Pól Ó Conghaile: Game of Thrones has changed the way we think about Northern Ireland
Game of Tourism: HBO's smash hit show has helped moved the conversation from Troubles to tourism
A decade ago, talk of Winterfell or White Walkers in Northern Ireland would have earned you funny looks.
Today, it’s different.
Game of Thrones is the world’s biggest TV show, its characters are household names, and a screen tourism industry stretching from locations like the Dark Hedges at Ballymoney to activities like archery lessons at Castle Ward is worth at least £30m a year, Tourism NI says.
When Season One aired in 2011, nobody could have imagined GoT becoming such a pop cultural juggernaut.
In a way, it’s similar to how Northern Ireland felt after the 1998 Good Friday Agreement. I remember visiting Belfast in the 1990s, when the city seemed to walk on eggshells and you didn’t go out without a plan. Over the years, I’ve returned over and again, watching the conversation slowly turn from Troubles to tourism. The Titanic Quarter rose, new hotels opened, Michelin stars were claimed. Food, culture and street art scenes have blossomed.

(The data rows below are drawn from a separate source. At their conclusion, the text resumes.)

Lemma binary_inject_appends_lemma (ctx : SpanContext) (data : list byte) :
  BinaryCodec.inject ctx (CBytearray data)
  = match BinaryCodec.inject ctx (CBytearray []) with
    | Ok (CBytearray bytes) => Ok (CBytearray (data ++ bytes)%list)
    | r => r
    end.
Proof.
  unfold BinaryCodec.inject.
  destruct (match trace_id ctx with
            | PInt t =>
                if t >? 18446744073709551615
                then Ok (PInt (Z.land (Z.shiftr t 64) 18446744073709551615),
                         PInt (Z.land t 18446744073709551615))
                else Ok (PInt 0, PInt t)
            | _ => Raise TypeError
            end) as [[high low] |]; cbn [bind]; [| reflexivity].
  destruct (match baggage ctx with
            | Some b => Ok (PInt (Z.of_nat (List.length b)))
            | None => Raise TypeError
            end) as [count |]; cbn [bind]; [| reflexivity].
  destruct (pack_QQQQBI high low (py_or (span_id ctx) (PInt 0))
              (py_or (parent_id ctx) (PInt 0)) (flags ctx) count)
    as [header |]; cbn [bind]; [| reflexivity].
  rewrite (pack_baggage_prepend _ (data ++ header)%list),
    (pack_baggage_prepend _ ([] ++ header)%list).
  destruct (BinaryCodec.pack_baggage
              match baggage ctx with Some b => b | None => [] end [])
    as [bytes |]; cbn [bind app]; [| reflexivity].
  rewrite app_assoc. reflexivity.
Qed.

Nor is it just Northern Ireland’s capital. From the Causeway Coast to the Fermanagh Lakelands, Derry to Armagh, this is now a destination to visit, not a place to avoid.
In the past decade, Game of Thrones has been key to this journey. Up to 35pc of visitors are inspired by movies and TV shows, according to Tourism Ireland, and the show’s impact has been similar to that of Lord of the Rings on New Zealand (HBO and Linen Mill Studios will open an official Studio Tour in Banbridge next spring).
“It has put Northern Ireland on the global map,” says Judith Webb, who is responsible for screen tourism with Tourism NI. “It has given us a whole new narrative... fans are talking about Northern Ireland in a completely new way.”
This is key. Game of Thrones’ economic value is epic, but its lasting legacy goes beyond that. Mention Northern Ireland or the Troubles to millennials living outside the region nowadays, and they’re more likely to think of fictitious violence between Lannisters and Starks than real conflict between Nationalists and Unionists.
They’re as likely to flick through Westeros and Essos on a filming locations app as East and West Belfast on a map. ‘North’ and ‘Wall’ carry very different connotations in this mash-up of real and fantasy landscapes.
Of course, Game of Thrones is just a TV show. It hasn’t buried the past (nor solved Brexit or the squabbles of Stormont). But its Seven Kingdoms have helped change the way we think about the six counties. It has given us a whole new way to talk about the North.
In that sense, GoT has been a game-changer.